WHAT THE EXERCISE ASKS:
From the data below, copy exactly the lines that lie between the one holding "require! in_range 0" and the one holding "init : gmap", including both, and nothing more.

[Stored data entries]
-----

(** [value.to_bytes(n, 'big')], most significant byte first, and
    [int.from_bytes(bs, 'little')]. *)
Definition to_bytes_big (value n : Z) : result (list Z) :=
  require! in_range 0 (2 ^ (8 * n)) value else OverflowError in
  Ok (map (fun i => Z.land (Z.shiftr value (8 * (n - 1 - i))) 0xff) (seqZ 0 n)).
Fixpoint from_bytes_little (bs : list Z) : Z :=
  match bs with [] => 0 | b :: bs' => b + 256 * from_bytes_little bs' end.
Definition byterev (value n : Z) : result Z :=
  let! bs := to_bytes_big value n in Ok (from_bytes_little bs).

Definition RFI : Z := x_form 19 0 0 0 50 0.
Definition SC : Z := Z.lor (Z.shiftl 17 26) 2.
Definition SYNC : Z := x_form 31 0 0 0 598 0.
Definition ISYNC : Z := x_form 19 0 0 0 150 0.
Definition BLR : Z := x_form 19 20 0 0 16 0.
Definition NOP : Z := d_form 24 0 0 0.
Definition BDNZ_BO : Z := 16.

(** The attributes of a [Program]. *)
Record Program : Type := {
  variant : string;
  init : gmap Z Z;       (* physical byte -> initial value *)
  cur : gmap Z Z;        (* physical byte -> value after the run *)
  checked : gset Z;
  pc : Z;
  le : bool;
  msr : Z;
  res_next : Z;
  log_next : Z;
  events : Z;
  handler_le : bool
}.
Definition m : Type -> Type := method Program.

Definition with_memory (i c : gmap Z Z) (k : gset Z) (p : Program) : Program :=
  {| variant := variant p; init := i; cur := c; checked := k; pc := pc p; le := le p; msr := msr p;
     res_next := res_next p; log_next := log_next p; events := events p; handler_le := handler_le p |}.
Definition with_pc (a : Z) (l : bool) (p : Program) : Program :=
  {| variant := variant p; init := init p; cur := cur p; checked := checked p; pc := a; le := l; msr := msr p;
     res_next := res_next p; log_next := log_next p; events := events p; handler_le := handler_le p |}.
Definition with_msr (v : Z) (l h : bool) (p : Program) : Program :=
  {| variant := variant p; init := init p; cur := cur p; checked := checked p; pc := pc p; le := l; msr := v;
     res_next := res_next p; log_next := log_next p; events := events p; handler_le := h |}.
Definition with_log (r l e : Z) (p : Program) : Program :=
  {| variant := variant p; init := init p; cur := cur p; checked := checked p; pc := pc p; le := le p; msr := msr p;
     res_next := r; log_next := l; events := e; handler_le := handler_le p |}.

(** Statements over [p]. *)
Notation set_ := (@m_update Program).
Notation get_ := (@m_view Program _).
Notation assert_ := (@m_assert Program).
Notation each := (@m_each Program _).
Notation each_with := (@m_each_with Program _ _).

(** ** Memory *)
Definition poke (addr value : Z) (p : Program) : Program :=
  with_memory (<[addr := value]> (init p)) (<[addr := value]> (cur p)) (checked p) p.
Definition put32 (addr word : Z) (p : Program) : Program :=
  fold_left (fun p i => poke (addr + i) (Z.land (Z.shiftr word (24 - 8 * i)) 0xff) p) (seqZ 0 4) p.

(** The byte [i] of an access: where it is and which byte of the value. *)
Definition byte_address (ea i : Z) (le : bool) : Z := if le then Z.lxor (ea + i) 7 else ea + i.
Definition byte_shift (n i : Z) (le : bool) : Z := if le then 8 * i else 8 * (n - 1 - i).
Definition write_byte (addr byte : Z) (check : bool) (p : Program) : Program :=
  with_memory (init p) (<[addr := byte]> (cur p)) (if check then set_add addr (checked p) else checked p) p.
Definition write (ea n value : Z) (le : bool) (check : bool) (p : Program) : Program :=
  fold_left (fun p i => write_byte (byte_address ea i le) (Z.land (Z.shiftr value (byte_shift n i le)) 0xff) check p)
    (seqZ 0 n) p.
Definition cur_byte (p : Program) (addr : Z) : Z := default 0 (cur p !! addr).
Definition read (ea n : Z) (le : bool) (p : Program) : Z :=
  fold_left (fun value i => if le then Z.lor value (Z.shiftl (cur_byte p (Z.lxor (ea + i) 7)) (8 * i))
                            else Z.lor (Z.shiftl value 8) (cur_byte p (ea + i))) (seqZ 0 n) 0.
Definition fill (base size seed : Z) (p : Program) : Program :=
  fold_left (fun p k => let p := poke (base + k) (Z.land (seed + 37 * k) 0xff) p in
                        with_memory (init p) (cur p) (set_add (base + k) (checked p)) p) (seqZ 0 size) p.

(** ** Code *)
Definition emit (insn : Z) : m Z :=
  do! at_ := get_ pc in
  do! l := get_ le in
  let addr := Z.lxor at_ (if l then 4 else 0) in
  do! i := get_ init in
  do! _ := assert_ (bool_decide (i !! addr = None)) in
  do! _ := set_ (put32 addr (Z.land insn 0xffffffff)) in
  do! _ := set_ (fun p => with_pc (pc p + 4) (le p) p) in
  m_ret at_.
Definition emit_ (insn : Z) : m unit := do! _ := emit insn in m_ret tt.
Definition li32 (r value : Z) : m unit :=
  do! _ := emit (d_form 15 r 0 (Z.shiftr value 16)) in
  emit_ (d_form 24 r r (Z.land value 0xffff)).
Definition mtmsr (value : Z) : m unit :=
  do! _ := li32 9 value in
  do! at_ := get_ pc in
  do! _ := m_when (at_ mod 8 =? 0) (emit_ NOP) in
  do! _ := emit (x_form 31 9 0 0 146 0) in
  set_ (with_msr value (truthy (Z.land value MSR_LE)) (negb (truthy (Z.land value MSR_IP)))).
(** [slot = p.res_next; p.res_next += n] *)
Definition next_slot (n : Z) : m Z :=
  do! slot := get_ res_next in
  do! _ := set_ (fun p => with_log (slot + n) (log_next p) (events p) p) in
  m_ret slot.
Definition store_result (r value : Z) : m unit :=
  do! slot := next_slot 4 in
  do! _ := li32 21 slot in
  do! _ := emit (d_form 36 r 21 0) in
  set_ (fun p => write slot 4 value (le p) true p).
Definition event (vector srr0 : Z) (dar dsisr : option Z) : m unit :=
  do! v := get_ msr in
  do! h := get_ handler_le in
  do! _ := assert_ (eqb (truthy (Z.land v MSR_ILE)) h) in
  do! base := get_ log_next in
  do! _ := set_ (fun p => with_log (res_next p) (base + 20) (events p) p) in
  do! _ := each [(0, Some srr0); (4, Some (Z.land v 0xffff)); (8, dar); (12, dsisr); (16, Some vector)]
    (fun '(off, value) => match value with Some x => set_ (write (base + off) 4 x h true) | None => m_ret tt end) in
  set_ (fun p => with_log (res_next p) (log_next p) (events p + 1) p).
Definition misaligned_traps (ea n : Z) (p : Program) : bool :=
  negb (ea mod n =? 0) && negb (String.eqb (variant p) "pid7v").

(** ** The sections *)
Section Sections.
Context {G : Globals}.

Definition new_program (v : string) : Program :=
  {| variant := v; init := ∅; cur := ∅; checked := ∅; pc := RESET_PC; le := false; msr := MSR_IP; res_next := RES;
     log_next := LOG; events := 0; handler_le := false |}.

-----

TASK RESULT:
  require! in_range 0 (2 ^ (8 * n)) value else OverflowError in
  Ok (map (fun i => Z.land (Z.shiftr value (8 * (n - 1 - i))) 0xff) (seqZ 0 n)).
Fixpoint from_bytes_little (bs : list Z) : Z :=
  match bs with [] => 0 | b :: bs' => b + 256 * from_bytes_little bs' end.
Definition byterev (value n : Z) : result Z :=
  let! bs := to_bytes_big value n in Ok (from_bytes_little bs).

Definition RFI : Z := x_form 19 0 0 0 50 0.
Definition SC : Z := Z.lor (Z.shiftl 17 26) 2.
Definition SYNC : Z := x_form 31 0 0 0 598 0.
Definition ISYNC : Z := x_form 19 0 0 0 150 0.
Definition BLR : Z := x_form 19 20 0 0 16 0.
Definition NOP : Z := d_form 24 0 0 0.
Definition BDNZ_BO : Z := 16.

(** The attributes of a [Program]. *)
Record Program : Type := {
  variant : string;
  init : gmap Z Z;       (* physical byte -> initial value *)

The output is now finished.